> RAW DATA
(** ** Two transfers at a time *)

(** C18: a transfer that is submitted while another is under way takes its updates, and
    loses its own. The callback of the new transfer replaces that of the old one
    before the node has answered; when the old one is finalized in the gap, the new
    callback is called with "finalized" and cleared; the id of the new transfer is
    stored without a callback, and its first update makes the API throw, on a thread
    of the client. *)
Theorem overlapping_transfers sign sender priv recipient amt c c' (st st1 : state) nonce mi ci genesis teStr old id r1 message :
  getAccountNonce sender st = Some (Ret nonce, st1) ->
  BalanceModuleIndex (protocolPrm (polka st1)) = Some mi -> TransferMethodIndex (protocolPrm (polka st1)) = Some ci ->
  GenesisBlockHash (protocolPrm (polka st1)) = Some genesis ->
  transfer_text sign nonce mi ci sender recipient priv amt genesis = Ret teStr ->
  slots (polka st1) TransferSlot = {| subscriber := Some (User c'); subscriptionId := Some old |} -> fresh_id old (polka st1) ->
  rpc_subscribeWs (query "author_submitAndWatchExtrinsic" [JString teStr]) (node st1) = Some (Ret id, r1) ->
  rpc_inbox r1 = [(old, message)] -> contains (str "ready") (dump message) = false -> contains (str "finalized") (dump message) = true ->
  exists st2, signAndSendTransfer_with sign 1 sender priv recipient amt (User c) st = Some (Ret tt, st2)
    /\ calls st2 = calls st1 ++ [(c, TransferStatus (str "finalized"))]
    /\ slots (polka st2) TransferSlot = {| subscriber := None; subscriptionId := Some id |}
    /\ (fresh_id id (polka st1) -> forall message', contains (str "ready") (dump message') = true ->
          handleWsMessage id message' st2 = Some (Throw bad_function_call, st2)).
Proof.
  intros En Emi Eci Eg Et Ht Hf Hs Hin Hr Hz.
  destruct (set_subscriber_eq TransferSlot (User c) st1) as (sa & Ea & Na & Ca & Ta & Sa & Oa). rewrite Ht in Sa. cbn in Sa.
  set (sb := set_node (rpc_set_inbox [] r1) sa).
  assert (fresh_id old (polka sb)) as Hfb by (by apply (fresh_id_same st1 sa)).
  destruct (transfer_update old c message sb Hfb Sa) as [_ Eu]. specialize (Eu Hr Hz). set (sc := set_polka _ _) in Eu.
  assert (subscribeWs_with 1 (query "author_submitAndWatchExtrinsic" [JString teStr]) sa = Some (Ret id, sc)) as Es.
  { eapply subscribeWs_with_eq; [by rewrite Na|]. erewrite consumers_next by exact Hin.
    change (set_node _ (set_node _ sa)) with sb. by erewrite bind_Some by exact Eu. }
  destruct (set_slot_id_eq TransferSlot id sc) as (sd & Ed & Nd & Cd & Td & Sd & Od).
  assert (slots (polka sd) TransferSlot = {| subscriber := None; subscriptionId := Some id |}) as Hd.
  { rewrite Sd. cbn. by rewrite fn_lookup_insert. }
  exists sd. split; [|split; [rewrite Cd; cbn; by rewrite Ca|split; [done|]]].
  - unfold signAndSendTransfer_with. erewrite bind_Some by exact En. rewrite bind_this. erewrite bind_run by (by rewrite Emi). erewrite bind_run by (by rewrite Eci).
    erewrite bind_run by (by rewrite Eg). erewrite bind_run by exact Et. erewrite bind_Some by exact Ea. by erewrite bind_Some by exact Es.
  - intros Hfi message' Hr'. rewrite (transfer_update_eq id None); [by rewrite Hr'| |done].
    apply (fresh_id_same st1 sd); [done|by rewrite Td|]. intros s Hne. rewrite Od by done. cbn. rewrite fn_lookup_insert_ne by done. by apply Oa.
Qed.
End races.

> TASK BRIEF
Set every line down again exactly. Begin with the first line of the entries and finish with the line containing "slots (polka st2)".

> ANSWER TO THIS EXERCISE
(** ** Two transfers at a time *)

(** C18: a transfer that is submitted while another is under way takes its updates, and
    loses its own. The callback of the new transfer replaces that of the old one
    before the node has answered; when the old one is finalized in the gap, the new
    callback is called with "finalized" and cleared; the id of the new transfer is
    stored without a callback, and its first update makes the API throw, on a thread
    of the client. *)
Theorem overlapping_transfers sign sender priv recipient amt c c' (st st1 : state) nonce mi ci genesis teStr old id r1 message :
  getAccountNonce sender st = Some (Ret nonce, st1) ->
  BalanceModuleIndex (protocolPrm (polka st1)) = Some mi -> TransferMethodIndex (protocolPrm (polka st1)) = Some ci ->
  GenesisBlockHash (protocolPrm (polka st1)) = Some genesis ->
  transfer_text sign nonce mi ci sender recipient priv amt genesis = Ret teStr ->
  slots (polka st1) TransferSlot = {| subscriber := Some (User c'); subscriptionId := Some old |} -> fresh_id old (polka st1) ->
  rpc_subscribeWs (query "author_submitAndWatchExtrinsic" [JString teStr]) (node st1) = Some (Ret id, r1) ->
  rpc_inbox r1 = [(old, message)] -> contains (str "ready") (dump message) = false -> contains (str "finalized") (dump message) = true ->
  exists st2, signAndSendTransfer_with sign 1 sender priv recipient amt (User c) st = Some (Ret tt, st2)
    /\ calls st2 = calls st1 ++ [(c, TransferStatus (str "finalized"))]
    /\ slots (polka st2) TransferSlot = {| subscriber := None; subscriptionId := Some id |}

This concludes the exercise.